These actively exploited flaws pose immediate risk of data loss and system compromise, making rapid patching essential for any enterprise using the affected products.
The U.S. Cybersecurity and Infrastructure Security Agency (CISA) announced on Monday that three new vulnerabilities have been added to its Known Exploited Vulnerabilities (KEV) catalog, confirming that threat actors are actively exploiting these flaws in the wild. The inclusion in the KEV list signals that the agency has concrete evidence of ongoing attacks and urges immediate remediation.

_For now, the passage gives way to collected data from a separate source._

(* ===== verification/ReceiptScans.v ===== *)
(** Lemmas about the receipts of an epoch: the scan of its round directories, and the
    steps of a receipt's progress, which leave its facts alone. *)
From S2P Require Import Prelude PyFloat PyText PyJson CoreTypes Params Records Configuration Journal Lineage Strategy FieldRecord Receipt ReceiptSpec Settlement.

(** ** Scans *)

#[export] Instance round_namespace_swo : StrictWeakOrder round_namespace_lt (fun _ => True).
Proof.
  apply (lex_swo (fun a b => (round_namespace_key a =? round_namespace_key b)%Z)
           (fun a b => (round_namespace_key a <? round_namespace_key b)%Z) str_lt);
    [|apply _|intros x y _ _; apply Z_eqb_ltb].
  eapply swo_weaken, (swo_on round_namespace_key), Z_ltb_swo. done.
Qed.

Lemma namespace_key_pretty (n : Z) : (0 <= n)%Z -> round_namespace_key (pretty n) = n.
Proof.
  intros Hn. unfold round_namespace_key. destruct n as [|p|p]; [done| |done].
  change (pretty (Z.pos p)) with (pretty (N.pos p)).
  assert (str_span is_digit (pretty (N.pos p)) = (pretty (N.pos p), "")) as ->.
  { pose proof (str_span_app is_digit (pretty (N.pos p)) "") as H. rewrite str_app_nil_r in H.
    apply H; [apply pretty_N_digits|done]. }
  destruct (pretty_N_nonempty (N.pos p)) as (c & s & Hc & _). rewrite Hc, <-Hc.
  by rewrite int_digits_pretty.
Qed.

Lemma not_after_key (a b : string) :
  not_after round_namespace_lt a b -> (round_namespace_key a <= round_namespace_key b)%Z.
Proof.
  unfold not_after, round_namespace_lt. destruct (Z.eqb_spec (round_namespace_key b) (round_namespace_key a)); [lia|].
  intros H. apply Z.ltb_ge in H. lia.
Qed.

Section Scans.
Context `{PyRepr}.

Lemma namespace_round_pretty (n : Z) : (0 <= n)%Z -> namespace_round (pretty n) = Ok n.
Proof.
  intros Hn. pose proof (namespace_key_pretty n Hn) as Hk. unfold namespace_round.
  rewrite Hk, String.eqb_refl. destruct n as [|p|p]; [done| |done].
  change (pretty (Z.pos p)) with (pretty (N.pos p)).
  assert (str_span is_digit (pretty (N.pos p)) = (pretty (N.pos p), "")) as ->.
  { pose proof (str_span_app is_digit (pretty (N.pos p)) "") as Hs. rewrite str_app_nil_r in Hs.
    apply Hs; [apply pretty_N_digits|done]. }
  by destruct (pretty_N_nonempty (N.pos p)) as (c & s & -> & _).
Qed.

Lemma namespace_round_key t n : namespace_round t = Ok n -> round_namespace_key t = n /\ t = pretty n.
Proof.
  unfold namespace_round. destruct (str_span is_digit t) as [[|c s] [|]]; try done.
  destruct (String.eqb_spec (pretty (round_namespace_key t)) t); [|done]. intros [= <-]. done.
Qed.

(** The receipts of a list of round directories. *)
Definition receipts_in (epoch_id : string) (ws : Workspace) (tails : list string)
    : list (result SettlementReceipt) :=
  tails ≫= fun tail =>
    match namespace_round tail with
    | Raise e => [Raise e]
    | Ok round =>
        match read_settlement_receipt epoch_id round ws with
        | Ok None => [] | Ok (Some r) => [Ok r] | Raise e => [Raise e]
        end
    end.

Lemma locations_epoch epoch_id ws :
  epoch_name_ok epoch_id = true ->
  _stored_receipt_locations (Some epoch_id) ws
  = (fun tail => (epoch_id, namespace_round tail))
      <$> py_sorted round_namespace_lt (round_dirs ws epoch_id).*1.
Proof.
  unfold _stored_receipt_locations, scanned_epochs, is_directory_name, epoch_name_ok.
  rewrite !andb_true_iff. intros (((H1 & _) & _) & H2). apply negb_true_iff in H1. rewrite H1, H2. cbn.
  by rewrite app_nil_r.
Qed.

Lemma iter_epoch epoch_id ws :
  epoch_name_ok epoch_id = true ->
  iter_settlement_receipts (Some epoch_id) ws
  = receipts_in epoch_id ws (py_sorted round_namespace_lt (round_dirs ws epoch_id).*1).
Proof.
  intros He. unfold iter_settlement_receipts. rewrite locations_epoch by done.
  unfold receipts_in. by induction (py_sorted _ _) as [|t l IH]; cbn; [|rewrite IH].
Qed.

Lemma read_receipt_ok epoch_id n ws r :
  read_settlement_receipt epoch_id n ws = Ok (Some r) ->
  exists v, receipt_text ws epoch_id n = Some (Some v)
    /\ decode_settlement_receipt (Some epoch_id) (Some n) v = Ok r.
Proof.
  unfold read_settlement_receipt. destruct (receipt_text ws epoch_id n) as [[v|]|]; try done.
  destruct (decode_settlement_receipt _ _ v) as [r'|e] eqn:E; [|by destruct e].
  cbn. intros [= <-]. by exists v.
Qed.

Lemma read_receipt_text epoch_id n ws v r :
  receipt_text ws epoch_id n = Some (Some v) ->
  decode_settlement_receipt (Some epoch_id) (Some n) v = Ok r ->
  read_settlement_receipt epoch_id n ws = Ok (Some r).
Proof. intros Ht Hd. unfold read_settlement_receipt. by rewrite Ht, Hd. Qed.

(** Beyond a round the scan for its marker stops at the first receipt. *)
Lemma prior_marker_beyond epoch_id ws n m mk tails :
  Forall (fun t => (n <= round_namespace_key t)%Z) tails ->
  prior_marker n m (receipts_in epoch_id ws tails) = Ok mk -> mk = m.
Proof.
  induction 1 as [|t tails Ht _ IH]; [cbn; congruence|]. unfold receipts_in in *. cbn [mbind list_bind].
  destruct (namespace_round t) as [round|e] eqn:En; [|done].
  destruct (read_settlement_receipt epoch_id round ws) as [[r|]|e] eqn:Er; [|exact IH|done].
  apply namespace_round_key in En as [Hk _].
  apply read_receipt_ok in Er as (v & _ & Hd). apply decode_accepted in Hd as (d & _ & _ & _ & Hn).
  specialize (Hn _ eq_refl). cbn. destruct (Z.leb_spec n (sr_round_index r)); [congruence|lia].
Qed.

(** Storing a receipt for the round itself does not move its marker. *)
Lemma prior_marker_frame epoch_id ws ws' n r m mk tails :
  StronglySorted (not_after round_namespace_lt) tails -> (0 <= n)%Z ->
  (forall n', n' <> n -> read_settlement_receipt epoch_id n' ws' = read_settlement_receipt epoch_id n' ws) ->
  read_settlement_receipt epoch_id n ws = Ok None ->
  read_settlement_receipt epoch_id n ws' = Ok (Some r) -> sr_round_index r = n ->
  prior_marker n m (receipts_in epoch_id ws tails) = Ok mk ->
  prior_marker n m (receipts_in epoch_id ws' tails) = Ok mk.
Proof.
  intros Hs Hn Hsame Hws Hws' Hr. revert m. induction Hs as [|t tails Hs IH Ht]; intros m; [done|].
  unfold receipts_in in *. cbn [mbind list_bind].
  destruct (namespace_round t) as [round|e] eqn:En; [|done].
  destruct (decide (round = n)) as [->|Hne].
  - rewrite Hws, Hws'. intros Hmk. apply (prior_marker_beyond epoch_id ws) in Hmk as ->.
    + cbn. rewrite Hr. by rewrite Z.leb_refl.
    + apply namespace_round_key in En as [<- _]. eapply Forall_impl; [exact Ht|].
      intros t'. apply not_after_key.
  - rewrite Hsame by done. destruct (read_settlement_receipt epoch_id round ws) as [[p|]|e]; [|apply IH|done].
    cbn. destruct (n <=? sr_round_index p)%Z; [done|]. apply IH.
Qed.
End Scans.

Section Progress.
Context `{PyRepr}.

Lemma get_none_eq d key v : dict_get d key = Some v -> get_none d key = v.
Proof. unfold get_none, dict_get_or. by intros ->. Qed.

Lemma projection_state_accepted d r :
  Accepted d r -> projection_state d = JStr (ip_state (sr_index_projection r)).
Proof.
  intros Ha. destruct (decode_projection_ok _ _ (ac_projection _ _ Ha)) as (p & Hp & Hf & _).
  unfold projection_state. rewrite Hp. apply get_none_eq. by apply Forall_cons in Hf as [? _].
Qed.

Lemma hook_state_accepted d r : Accepted d r -> hook_state d = JStr (ph_state (sr_promotion_hook r)).
Proof.
  intros Ha. destruct (decode_hook_ok _ _ (ac_hook _ _ Ha)) as (p & Hp & Hf & _).
  unfold hook_state. rewrite Hp. apply get_none_eq. by apply Forall_cons in Hf as [? _].
Qed.

(** The decoder after one step of the replay. *)
Lemma decode_step d r key v hook projection state :
  decode_settlement_receipt None None (JObj d) = Ok r -> progress_key key = true ->
  get_none (dict_set d key v) "state" = JStr state -> state ∈ ["pending"; "committed"] ->
  decode_hook (get_none (dict_set d key v) "promotion_hook") = Ok hook ->
  decode_projection (get_none (dict_set d key v) "index_projection") = Ok projection ->
  json_finite v = true ->
  decode_settlement_receipt None None (JObj (dict_set d key v)) = Ok {|
    sr_epoch_id := sr_epoch_id r; sr_round_index := sr_round_index r;
    sr_settlement_id := sr_settlement_id r; sr_state := state; sr_primary_id := sr_primary_id r;
    sr_candidates := sr_candidates r; sr_promotion_hook := hook; sr_index_projection := projection;
    sr_json := dict_set d key v |}.
Proof.
  intros Hr Hk Hs Hin Hh Hp Hv. pose proof Hr as Hr'. apply decode_accepted in Hr' as (d' & [= <-] & Ha & _).
  apply (decode_progress d r); try done.
  - intros key' Hkey. rewrite dict_get_set. case_decide; [|done]. subst.
    apply bool_decide_eq_true in Hk. done.
  - apply json_finite_dict_set; [apply Ha|done].
Qed.

Lemma decode_committed d r :
  decode_settlement_receipt None None (JObj d) = Ok r ->
  decode_settlement_receipt None None (JObj (with_state "committed" d)) = Ok {|
    sr_epoch_id := sr_epoch_id r; sr_round_index := sr_round_index r;
    sr_settlement_id := sr_settlement_id r; sr_state := "committed"; sr_primary_id := sr_primary_id r;
    sr_candidates := sr_candidates r; sr_promotion_hook := sr_promotion_hook r;
    sr_index_projection := sr_index_projection r; sr_json := with_state "committed" d |}.
Proof.
  intros Hr. pose proof Hr as Hr'. apply decode_accepted in Hr' as (d' & [= <-] & Ha & _).
  apply decode_step; rewrite ?get_none_set; try done; [set_solver|apply Ha|apply Ha].
Qed.

Definition projected (err : option string) : IndexProjection :=
  match err with
  | Some x => {| ip_state := "repair_required"; ip_error_type := x |}
  | None => {| ip_state := "succeeded"; ip_error_type := "" |}
  end.

Lemma decode_projection_result err :
  err <> Some "" -> decode_projection (JObj (projection_result err)) = Ok (projected err).
Proof.
  destruct err as [x|]; [|done]. intros Hx. cbv beta iota delta [decode_projection projection_result].
  change (token_of _ _) with (Some "repair_required"). change (as_text _) with (Some x). cbn.
  destruct (String.eqb_spec x "") as [->|]; [congruence|done].
Qed.

Lemma decode_projected d r err :
  decode_settlement_receipt None None (JObj d) = Ok r -> err <> Some "" ->
  decode_settlement_receipt None None (JObj (dict_set d "index_projection" (JObj (projection_result err)))) = Ok {|
    sr_epoch_id := sr_epoch_id r; sr_round_index := sr_round_index r;
    sr_settlement_id := sr_settlement_id r; sr_state := sr_state r; sr_primary_id := sr_primary_id r;
    sr_candidates := sr_candidates r; sr_promotion_hook := sr_promotion_hook r;
    sr_index_projection := projected err;
    sr_json := dict_set d "index_projection" (JObj (projection_result err)) |}.
Proof.
  intros Hr Herr. pose proof Hr as Hr'. apply decode_accepted in Hr' as (d' & [= <-] & Ha & _).
  apply decode_step; rewrite ?get_none_set; try apply Ha; try done;
    [by apply decode_projection_result|by destruct err].
Qed.

(** A delivery that was never reported is given up. *)
Definition given_up (h : PromotionHook) : PromotionHook := {|
  ph_state := "delivery_unknown"; ph_adapter_name := ph_adapter_name h;
  ph_failure_type := ph_failure_type h |}.

Definition mark_unknown (d : list (string * Json)) : list (string * Json) :=
  dict_set d "promotion_hook"
    (JObj (dict_set (obj (get_none d "promotion_hook")) "state" (JStr "delivery_unknown"))).

Lemma decode_given_up d r :
  decode_settlement_receipt None None (JObj d) = Ok r -> ph_state (sr_promotion_hook r) = "pending" ->
  decode_settlement_receipt None None (JObj (mark_unknown d)) = Ok {|
    sr_epoch_id := sr_epoch_id r; sr_round_index := sr_round_index r;
    sr_settlement_id := sr_settlement_id r; sr_state := sr_state r; sr_primary_id := sr_primary_id r;
    sr_candidates := sr_candidates r; sr_promotion_hook := given_up (sr_promotion_hook r);
    sr_index_projection := sr_index_projection r; sr_json := mark_unknown d |}.
Proof.
  intros Hr Hp. pose proof Hr as Hr'. apply decode_accepted in Hr' as (d' & [= <-] & Ha & _).
  pose proof (ac_hook _ _ Ha) as Hh. pose proof (ac_finite _ _ Ha) as Hfin.
  destruct (decode_hook_ok _ _ Hh) as (p & Hj & Hf & _). rewrite Hj in Hh.
  unfold mark_unknown. rewrite Hj. cbn [obj].
  apply decode_step; rewrite ?get_none_set; try done; [apply Ha..| |apply Ha|].
  - rewrite decide_True by done. cbv beta iota delta [decode_hook] in Hh |- *.
    rewrite !get_none_set, decide_True by done. rewrite !decide_False by done. cbn [token_of as_text mbind option_bind].
    peel Hh. rewrite require_receipt_ok in *. apply token_of_ok in Ha0 as [Hs _].
    rewrite Ha1, Ha2. cbn [require_receipt result_bind]. cbv zeta in Hh.
    repeat (case_match; [done|]). injection Hh as Hh. rewrite <-Hh in Hp |- *. cbn in Hp. subst a.
    destruct (negb (negb (String.eqb a0 "")) || negb (String.eqb a1 "")) eqn:E; [done|].
    done.
  - apply json_finite_dict_set; [|done]. assert (In ("promotion_hook", JObj p) d) as Hin.
    { apply list_elem_of_In, dict_get_Some_elem. by apply get_none_some. }
    cbn in Hfin. rewrite forallb_forall in Hfin. exact (Hfin _ Hin).
Qed.
End Progress.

The first vulnerability affects VMware Workspace ONE UEM (formerly Omnisa Workspace ONE UEM), allowing an attacker with network access to send unauthenticated requests to the UEM module and harvest information. The second flaw is a deserialization issue in the Ajax proxy component of SolarWinds Help Desk, which can be leveraged to execute arbitrary commands on the host system. The third vulnerability involves an alternate‑path channel bypass in Ivanti Endpoint Manager, enabling an unauthenticated remote actor to exfiltrate stored credential data.
CISA’s statement underscores that these weaknesses are not theoretical; they have been observed in active campaigns targeting enterprises worldwide. By naming the specific products and attack vectors, the agency provides clear indicators for defenders to prioritize detection and mitigation efforts.
For organizations that deploy any of these solutions, the directive is unequivocal: apply vendor patches immediately, verify that mitigation controls are in place, and monitor for signs of exploitation. Failure to act could result in data breaches, credential theft, and broader operational disruption.